Hace casi 3 siglos el filósofo francés Voltaire se burló de
la estupidez humana con un relato en el que dos extraterrestres viajan hasta
nuestro planeta… EN COMETA!
Así comienza nuestra historia:
“Había en uno de los planetas que giran en
torno de la estrella llamada Sirio, un mozo de mucho talento, a quien tuve la
honra de conocer en el postrer viaje que hizo a nuestro mezquino hormiguero.
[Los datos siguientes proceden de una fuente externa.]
(** ** Empty primitive lists *)

(** X25.  An empty pane-scoped list, as when the chart or the Pane gives no
    [primitives] prop, causes no pane call even on a resolved pane, yet the
    attached callback is still called at mount and the detached callback at
    unmount, each with the empty list.  The same holds for a series without
    primitives of its own. *)
Theorem X25_empty_primitive_lists (sp : option paneApi) (e : SeriesEnv) :
  (currentPanePrimitives e = [] →
   pane_silent (calls (lifecycle (scopePrimitiveEffect sp) e []))
   ∧ calls (lifecycle (scopePrimitiveEffect sp) e [])
     = calls (attachCallback e e []) ++ calls (detachCallback e e []))
  ∧ (ChartProps.primitives (chartProps e) = None → paneCtx e = defaultPaneContext →
     currentPanePrimitives e = []
     ∧ calls (lifecycle (scopePrimitiveEffect sp) e [])
       = (if ChartProps.onPrimitivesAttached (chartProps e)
          then [cb_onPrimitivesAttached []] else [])
         ++ (if ChartProps.onPrimitivesDetached (chartProps e)
             then [cb_onPrimitivesDetached []] else []))
  ∧ (SeriesProps.primitives (seriesProps e) = None →
     calls (lifecycle seriesPrimitiveEffect e [])
     = (if SeriesProps.onAttachPrimitives (seriesProps e)
        then [cb_onAttachPrimitives []] else [])
       ++ (if SeriesProps.onDetachPrimitives (seriesProps e)
           then [cb_onDetachPrimitives []] else [])).
Proof.
  assert (Hlife : calls (lifecycle (scopePrimitiveEffect sp) e [])
     = (calls (attachPanePrimitives (currentPanePrimitives e) sp)
        ++ calls (attachCallback e e (currentPanePrimitives e)))
       ++ calls (detachPanePrimitives (currentPanePrimitives e) sp)
       ++ calls (detachCallback e e (currentPanePrimitives e))).
  { unfold lifecycle. rewrite scopePrimitiveEffect_run, bind_MkExec.
    cbn [drive cleanup calls]. by rewrite scope_cleanup_run. }
  assert (Hempty : currentPanePrimitives e = [] →
     calls (lifecycle (scopePrimitiveEffect sp) e [])
     = calls (attachCallback e e []) ++ calls (detachCallback e e [])).
  { intros He. rewrite Hlife, He. by destruct sp. }
  split; [|split].
  - intros He. split; [|by apply Hempty]. rewrite (Hempty He).
    apply pane_silent_app; [apply attachCallback_silent | apply detachCallback_silent].
  - intros Hp Hc.
    assert (He : currentPanePrimitives e = []).
    { unfold currentPanePrimitives, chartScope, chartPrimitives. by rewrite Hc, Hp. }
    split; [exact He|]. rewrite (Hempty He).
    unfold attachCallback, detachCallback, chartScope. rewrite Hc.
    cbn [paneIdx]. rewrite bool_decide_true by done.
    unfold onChartPrimitivesAttached, onChartPrimitivesDetached.
    by rewrite !optional_call_returns.
  - intros Hp. unfold lifecycle. rewrite seriesPrimitiveEffect_run, bind_MkExec.
    cbn [drive cleanup calls]. rewrite series_cleanup_run. cbn [calls].
    unfold series_primitives. rewrite Hp. reflexivity.
Qed.

Lemma X25_empty_primitive_lists_witness :
  currentPanePrimitives (seriesUnderChart []) = []
  ∧ calls (lifecycle (scopePrimitiveEffect (Some somePane)) (seriesUnderChart []) [])
    = [cb_onPrimitivesAttached []; cb_onPrimitivesDetached []].
Proof.
  split; [reflexivity|].
  exact (proj2 (proj1 (X25_empty_primitive_lists (Some somePane) (seriesUnderChart []))
                  eq_refl)).
Defined.

Lemma X5_scope_effect_releases_the_pane_witness :
  p1 ∈ currentPanePrimitives (seriesUnderChart [p1])
  ∧ p1 ∉ held_after somePane {[p1; p2]}
           (calls (lifecycle (scopePrimitiveEffect (Some somePane)) (seriesUnderChart [p1])
                     [Update [src_chart_primitives] (seriesUnderChart [p2])])).
Proof.
  assert (H : p1 ∈ currentPanePrimitives (seriesUnderChart [p1])) by left.
  split; [exact H|].
  exact (proj2 (X5_scope_effect_releases_the_pane somePane (seriesUnderChart [p1])
                  [Update [src_chart_primitives] (seriesUnderChart [p2])] {[p1; p2]})
           p1 H).
Defined.

Lemma X17_tooltip_over_event_sequences_witness :
  ∃ final,
    outcome (crosshairMoves bothTooltipCallbacks 0%nat (initialTooltip 0)
               [(chart800x400, moveAt (-1) 0 (Some (horz_number 1)));
                (chart800x400, moveAt 10 20 (Some (horz_number 1)))])
    = Returned final
    ∧ visible final = true
    ∧ ∃ pt v, TooltipProps.point (tooltipProps final) = Some pt
              ∧ 0 ≤ x pt ∧ 0 ≤ y pt
              ∧ TooltipProps.time (tooltipProps final) = Some v.
Proof.
  destruct (proj2 (X17_tooltip_over_event_sequences 0%nat
    [(chart800x400, moveAt (-1) 0 (Some (horz_number 1)));
     (chart800x400, moveAt 10 20 (Some (horz_number 1)))] (initialTooltip 0)))
    as (final & Ho & Hv & _ & Himp).
  exists final. split; [exact Ho|]. split; [exact Hv|]. exact (Himp Hv).
Defined.
Lemma coherent_run (events : list event) : coherent [] (run events).
Proof.
  unfold run. induction events as [|e events IH] using rev_ind; [exact coherent_initial|].
  rewrite fold_left_app. cbn [fold_left].
  destruct e; [now apply coherent_request | now apply coherent_answered].
Qed.


(** *** What the invariant says about refreshes in flight *)

Lemma refreshesInFlight_handle (st : Client) :
  coherent [] st ->
  refreshesInFlight st = match inFlightRefreshPromise st with Some _ => 1 | None => 0 end.
Proof.
  intros Hco. unfold refreshesInFlight.
  destruct (inFlightRefreshPromise st) as [p|] eqn:Hhandle.
  - pose proof (handle_is_refresh _ _ Hco p Hhandle) as Hin.
    apply list_elem_of_split in Hin. destruct Hin as (before & after & Hsplit).
    pose proof (tickets_nodup _ _ Hco) as Hnodup. rewrite Hsplit in Hnodup.
    rewrite fmap_app, fmap_cons in Hnodup. cbn [ticket] in Hnodup.
    apply NoDup_app in Hnodup. destruct Hnodup as (_ & Hbefore & Hafter).
    apply NoDup_cons in Hafter. destruct Hafter as [Hafter _].
    assert (Hother : forall g, g ∈ before ++ after -> ~ isRefresh (sender g) = true).
    { intros g Hg Hrefresh.
      assert (Hsender : sender g = RefreshPost) by (destruct (sender g); [discriminate | reflexivity]).
      assert (Hwire : g ∈ wire st).
      { rewrite Hsplit. apply elem_of_app in Hg. apply elem_of_app.
        destruct Hg as [Hg|Hg]; [now left | right; now right]. }
      pose proof (refresh_is_handle _ _ Hco g Hwire Hsender) as Hsame.
      assert (Hp : ticket g = p) by congruence.
      apply elem_of_app in Hg. destruct Hg as [Hg|Hg].
      - apply (Hbefore p); [rewrite <- Hp; now apply list_elem_of_fmap_2 | now left].
      - apply Hafter. rewrite <- Hp. now apply list_elem_of_fmap_2. }
    rewrite Hsplit, filter_app, filter_cons_True by reflexivity.
    rewrite (filter_keeps_none _ before), (filter_keeps_none _ after).
    + reflexivity.
    + intros g Hg. apply Hother. apply elem_of_app. now right.
    + intros g Hg. apply Hother. apply elem_of_app. now left.
  - rewrite filter_keeps_none; [reflexivity|].
    intros g Hg Hrefresh.
    assert (Hsender : sender g = RefreshPost) by (destruct (sender g); [discriminate | reflexivity]).
    pose proof (refresh_is_handle _ _ Hco g Hg Hsender). congruence.
Qed.
Lemma create_iterator_consume rand type_ (self : CityAttractions.t)
    (h : heap) d fuel :
  as_dict h (CityAttractions._attractions self) = Some d →
  (∀ key, key ∈ dict_keys d →
          is_Some (exhibits_of h (CityAttractions._attractions self) key)) →
  (length (lines_of h (CityAttractions._attractions self) (dict_keys d)) < fuel)%nat →
  (length d ≤ fuel)%nat →
  ∃ it it' h' ks,
    CityAttractions.create_iterator rand type_ self h = (Ret it, self, h')
    ∧ h ⊆ h'
    ∧ ks ≡ₚ dict_keys d
    ∧ (type_ ≠ Some "random_walk" → ks = dict_keys d)
    ∧ consume fuel it h'
      = (Ret (if String.eqb (default "sequential" type_) "bus"
              then Some <$> ks
              else ((Some <$> lines_of h (CityAttractions._attractions self) ks)
                    ++ (if ks is [] then [] else [None]))%list),
         it', h').
Proof.
  intros Hd Hclosed Hfuel Hgroups.
  unfold CityAttractions.create_iterator.
  unfold bind at 1. unfold get_self.
  set (a := CityAttractions._attractions self) in *.
  destruct (String.eqb (default "sequential" type_) "bus") eqn:Hbus.
  { unfold bind. rewrite (BusIterator_init _ _ _ _ Hd). unfold ret.
    eexists _, _, _, (dict_keys d). split; [done|].
    split; [apply insert_fresh_subseteq|]. split; [done|]. split; [done|].
    rewrite consume_Bus. change 0 with (Z.of_nat 0).
    rewrite (BusFacts.consume_from fuel a _ 0 _ (dict_keys d));
      [|apply as_list_insert|unfold dict_keys; rewrite length_fmap; lia].
    unfold on_variant. simpl. by rewrite drop_0. }
  destruct (String.eqb_spec (default "sequential" type_) "random_walk")
    as [Hrw|Hrw].
  { destruct (RandomWalkIterator_init rand a self h d Hd) as (ks & Hperm & Hinit).
    unfold bind. rewrite Hinit. unfold ret.
    eexists _, _, _, ks. split; [done|].
    split; [apply insert_fresh_subseteq|]. split; [done|].
    split; [intros Hty; destruct type_; simplify_eq/=|].
    rewrite consume_RandomWalk, consume_sequential.
    change (as_sequential (RandomWalkIterator.Build a (fresh (dom h)) 0 0))
      with (SequentialIterator.Build a (fresh (dom h)) 0 0).
    rewrite (sequential_consume_fresh h a ks fuel); [done| |].
    - intros key Hkey. apply Hclosed. by rewrite <- Hperm.
    - by rewrite (Permutation_length (lines_of_Permutation h a _ _ Hperm)). }
  unfold bind. rewrite (SequentialIterator_init _ _ _ _ Hd). unfold ret.
  eexists _, _, _, (dict_keys d). split; [done|].
  split; [apply insert_fresh_subseteq|]. split; [done|]. split; [done|].
  rewrite consume_Sequential.
  by rewrite (sequential_consume_fresh h a (dict_keys d) fuel Hclosed Hfuel).
Qed.
(** * Journaling streak engine ([src/lib/utils/streaks.ts])

    A shallow embedding of the streak calculation of the journal app and
    the properties its specification states about it.

    Conventions of the embedding.

    - A JavaScript [Date] is its time value: an integer count of
      milliseconds since 1970-01-01T00:00:00Z ([Z]).  Time values are taken
      inside the range in which [Date] is valid, so [toISOString] does not
      throw and [TimeClip] is the identity.
    - A calendar-day string [YYYY-MM-DD] is represented by the number of the
      UTC day it names (days since 1970-01-01).  [toISOString] prints the
      UTC fields of a time value and [new Date("YYYY-MM-DD")] reads a
      date-only string as UTC midnight, so the string and the day number
      determine each other; string equality ([includes], [Set]) is
      equality of day numbers, and [localeCompare] on two such strings
      (four-digit years) is the comparison of the day numbers.
    - [createdAt] of an entry is the time value [new Date(entry.createdAt)]
      denotes; timestamps that do not parse are outside the model.
    - The ambient clock [new Date()] is the explicit parameter [now], and
      the local time zone of the device is the explicit parameter
      [LocalTZA] (the offset in effect at a time value).  [fixedOffset tza]
      is a zone whose offset never changes; [newYork2025] is a zone with a
      change between daylight saving time and standard time.
    - Counts and indices are JavaScript numbers holding integers: [Z].

    The development also embeds the logic of the entry form
    ([src/components/JournalEntryForm.tsx]), of the document preview
    ([src/lib/sanity/client.ts]) and of [src/lib/utils/generateAPIUrl.ts].

    - A string of user text is its sequence of UTF-16 code units
      ([list Z]); the literals of the source shown to the user are [string].
    - A React state variable is the value it holds, a state setter returns
      the new value, and the calls an event handler makes ([Alert.alert],
      [setIsSaving], [onSave]) are listed in order as its effects. *)

From Stdlib Require Import ZArith List Bool Lia String Ascii.
From Stdlib Require Import DecimalString DecimalZ.
From Stdlib Require Import Sorting.Sorted Sorting.Permutation.
Import ListNotations.
Open Scope Z_scope.
(* ===== verification/Prelude.v ===== *)
(** * Ockam: a verification of the messaging and trust core

    Ockam lets programs exchange messages end to end: workers with addresses,
    routes of hops between them, nodes that run the workers, transports between
    nodes, secure channels between identities, and policies that decide who may
    send what to whom.  This library models the Rust implementation,
    [src/implementations/rust/ockam]; paths below are relative to it.  Rust
    functions are Rocq functions of the same name (with the type in front where
    two types share a method name), fallible ones return [result] (with [Panic]
    for a panic), those that change state are computations of the state monad
    [stm], and those that wait are programs ([Node.prog]).

    ** Files

    - [Prelude]: the monads, their notations, tactics and generic lemmas.
    - [RustStr]: what is used of the Rust standard library: numbers as text,
      splitting, UTF-8, big-endian integers.  [IpAddr]: IP addresses as text.
    - [Routing]: addresses, routes, messages (ockam_core/src/routing).
    - [AccessControl]: access control traits and mailboxes
      (ockam_core/src/access_control, routing/mailbox.rs).
    - [FlowControl]: which local workers a message from outside may reach
      (ockam_core/src/flow_control).
    - [Vault]: secrets and the operations on them (ockam_vault/src), over the
      class [Crypto] of the primitives; [ToyCrypto] is an instance for examples.
    - [NonceTracker], [KeyTracker], [SecureChannel]: the data phase of a secure
      channel (ockam_identity/src/secure_channel/{nonce_tracker, key_tracker,
      encryptor, decryptor}.rs).  [Handshake], [StateMachine]: the Noise XX
      handshake and the machines that drive it (secure_channel/handshake).
    - [Attributes]: who sent a message and with which attributes
      (secure_channel/local_info.rs, identities/storage, access controls, trust
      policies).  [AbacExpr], [AbacEval], [AbacParser], [AbacPolicy]: the
      policy language and the access controls that use it (ockam_abac/src).
      [AbacElixir], [AbacGrammar]: the rules, the grammar and the formatter of
      policies in the Elixir implementation (implementations/elixir/ockam/
      ockam_abac).
    - [Identities], with [IdentitySpec], [IdentityKeys]: identities as histories
      of signed changes, their verification, their keys and their repository
      (ockam_identity/src/{identity, identities}).  [Credentials],
      [CredentialSpec]: credentials (ockam_identity/src/{credential,
      credentials}).  [PeerIdentity]: handshakes between such identities;
      [IdentityExamples]: encodings and a small node.
    - [IdentityV2], with [IdentityV2Spec] and [IdentityV2Examples]: the second
      version of identities, its purpose keys and credentials
      (ockam_identity/src/v2/{models, identity, identities, purpose_keys,
      credentials}).
    - [MultiAddr], [MultiAddrSpec]: multi-addresses (ockam_multiaddr/src).
    - [Router], with [RouterSpec], [RouterShutdown], [RouterExamples]: the
      router of a node (ockam_node/src/router), one message at a time.
    - [Node], with [NodeSpec], [NodeSend], [NodeExamples]: the
      tasks of a node, their contexts and relays, and the channels they share
      with the router (ockam_node/src/{context, relay}, worker_builder.rs,
      processor_builder.rs, async_drop.rs, node.rs).
    - [Tcp], with [TcpSpec]: the TCP transport, its workers and processors as
      programs that call the node and the sockets (ockam_transport_tcp/src);
      [Portal], [PortalSpec]: its inlets and outlets (ockam_transport_tcp/src/
      portal).  [Execution]: executions of such programs under an effect of
      their calls, sessions of a worker and rounds of a processor;
      [TcpExamples]: an encoding, connections and portals.
    - [ChannelWorkers], with [ChannelWorkersSpec]: the workers of secure channels,
      their listener, registry and options (ockam_identity/src/{secure_channel,
      secure_channels}); [ChannelOverTcp]: a channel over a connection;
      [ChannelIdentity]: whose messages a channel forwards; [ChannelExamples]:
      channels between small nodes.
    - [Pipes], with [PipeSpec]: pipes with their hooks, and channels of two pipes
      (ockam/src/{pipe, channel, protocols, delay.rs, monotonic.rs});  [Pipe2],
      [Pipe2Spec]: worker systems and the pipes built on them (ockam/src/{system,
      pipe2, metadata.rs}); [PipeExamples]: encodings and small pipes.
    - [Streams], with [StreamSpec] and [ProducerSpec]: the producers and consumers of
      streams (ockam/src/{stream, protocols/stream}); [StreamService]: the services
      that keep the streams, of the Elixir implementation
      (implementations/elixir/ockam/ockam/lib/ockam/stream); [StreamExamples]: a
      small stream.
    - [Forwarding], [ForwardingSpec], [ForwardingExamples]: the forwarding service
      and remote forwarders (ockam/src/{forwarding_service, remote},
      ockam_node/src/delayed.rs).
    - [Api]: requests, responses and their clients (ockam_core/src/api.rs,
      ockam_node/src/{api, rpc_client}.rs).  [Authority], with [AuthoritySpec] and
      [AuthorityExamples]: the workers of an authority (its Okta service
      included), its trusted identities, the policy in front of them, and the
      exchange of credentials (ockam_api/src/{authenticator,
      bootstrapped_identities_store.rs, nodes/authority_node, okta},
      ockam_identity/src/credentials).  [Interleaving]:
      invariants of programs that take turns on a shared state.

    ** What the theorems show

    - Secure channels: the handshake of two honest sides completes with equal
      keys and the channel delivers what was sent, in any order within the
      window; no message is accepted twice, no nonce is used twice, a forged
      message leaves the decryptor unchanged (but for a leftover key, which is
      shown too); a finished handshake has verified the peer's identity, and two
      nodes that accept each other's identity get a channel.
    - Identities and credentials: decoding accepts exactly the valid histories,
      a known history only grows (as long as SHA-256 tells the two apart), every operation on keys leaves an identity
      that others accept; a credential is accepted exactly when its authority
      signed it for who presents it and it has not expired.  In the second
      version, the accepted histories are characterised too, what is stored of a
      credential goes back to a purpose key that an authority attested, and the
      issuer is shown to swap its arguments.
    - Replay window and key renewal: the bitmap refines the set of accepted
      nonces, the key tracker the chain of keys.
    - Access: a message leaves through a flow control only to a consumer that
      was registered and not removed; policies decide as their reading says;
      what a worker handles was let in by its own access control and let out by
      that of the sender, for every application, every worker code and every
      schedule of the node.
    - Policies: the evaluator with two stacks refines the recursive reading,
      terminates on ranked environments, and printing is read back.  The rules
      in Elixir never decide otherwise than the same policies in Rust do, where
      these have a value and no lists are put into order, and their text is read
      back.
    - Addresses: routes and multi-addresses are read back from their text and
      binary forms, and a multi-address refines a double-ended queue.
    - Nodes: the router refines a directory of workers (with workers at unused
      addresses) and keeps its invariant, a graceful shutdown of clusters that are
      not empty goes through its phases, and the outcome of a send is given on
      every branch.
    - Transports: a TCP connection tries to forward the first ones of the messages
      it was given, in order, whatever is cut or fails; those whose forwarding
      fails are lost, and the others keep their order; the same holds of the bytes
      of a portal; what comes from a connection reaches the consumers of
      its flow control only.
    - Channels in nodes: the workers of a channel deliver each message at most
      once with the identity of the peer, over TCP in order, and all of them when
      nothing fails; whatever is received, what is forwarded is attributed to a
      peer that has proved its identity to the trust policy.
    - Pipes: an ordered pipe forwards what it was given in that order, whatever
      is lost, repeated, reordered or fails, and everything when nothing
      overtakes; the systems of a builder lead through the handlers that were
      asked for.
    - Streams: a consumer in Rust and the services in Elixir are one system; what
      the consumer tries to pass on is the stream from the index that was saved, in
      order and without gaps, whatever the network loses or reorders (what fails to
      be passed on is dropped), and the consumer can always come to
      its end unless one message is lost, which stops it; a producer pushes in
      order what it was given.
    - Forwarders: messages are relayed in order along the route that was
      registered, to its first hop only, and a remote forwarder lets them out to
      consumers of its flow control only; a registered name comes back.
    - Authorities: in every interleaving of messages, each member of an authority
      with fixed trusted identities goes back to an enroller of the configuration
      or to what Okta has answered, a one-time code is taken at most as often
      as it was issued, and the policy of a worker decides as it reads; requests
      and responses are read back.
    - Theorems on runs that go wrong state the behaviour of the code where it
      differs from what is documented: a shutdown that does not end, addresses
      taken over, a counter that wraps around, a message hidden in a longer one,
      a pipe that one overtaken message or one stray acknowledgement stops for
      good, a sender that panics on its own event, and so on.

    ** Bounds and fuel

    Integers keep their width: 64-bit nonces with their overflow check, the
    64-bit bitmap with [overflowing_shl], the message counter modulo [2^64],
    16-bit ports, lengths of 8 bits.  Printing decimal numbers has fuel for
    20 digits, enough for 64 bits.  The loops over explicit stacks
    ([equals_loop], [compare_loop], [show_loop]) take the size of the
    expressions as fuel, the parser three steps per token and two, the grammar
    of rules and the loops over the bytes of a multi-address the length of their
    input: each is proved enough.
    Evaluation has no bound in the source (an environment may be circular), so
    its theorems hold for every fuel (and so do those on the policy of an
    authority), and [eval_terminates] gives one for
    environments without circles.  Programs of tasks are inductive trees with an
    explicit loop constructor; a run of a node is a list of scheduling choices of
    any length.

    ** Parameters

    Cryptographic primitives ([Crypto], [CryptoLaws]), the encodings of other
    crates (BARE, CBOR, varint, the lexer of the policy language, the text of floats), the cache of
    tokens ([LruCache], [LruLaws]), what the
    state machines ask of identities ([PeerIdentities], which [PeerIdentity]
    implements), remote retrieval of credentials, the code of workers
    ([WorkerCode]), the system time, the lookup of host names, the answers of
    sockets.

    ** Not modelled

    The asynchronous runtime itself, threads, timers and files; logging
    and metrics; databases behind the storage interfaces; the secure channel and
    the workers of the second version of identities; the node manager, the
    command line and the desktop application; the Elixir implementation but for
    its stream services and its attribute rules, and the TypeScript one; security of the cryptographic
    primitives. *)

From Stdlib Require Import ZArith Lia Sorted.
From Stdlib Require Strings.Byte Strings.String.
From stdpp Require Import base gmap list numbers option countable.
Era su nombre Micromegas”.
Como vemos, la idea de que pudieran
existir planetas alrededor de otras estrellas no era un disparate en el año 1752
(año de publicación), no era un hecho científico (obviamente), pero tampoco se
lo consideraba imposible. Claro está, los hombres del siglo XVIII sabían con
certeza la imposibilidad de abandonar nuestro planeta.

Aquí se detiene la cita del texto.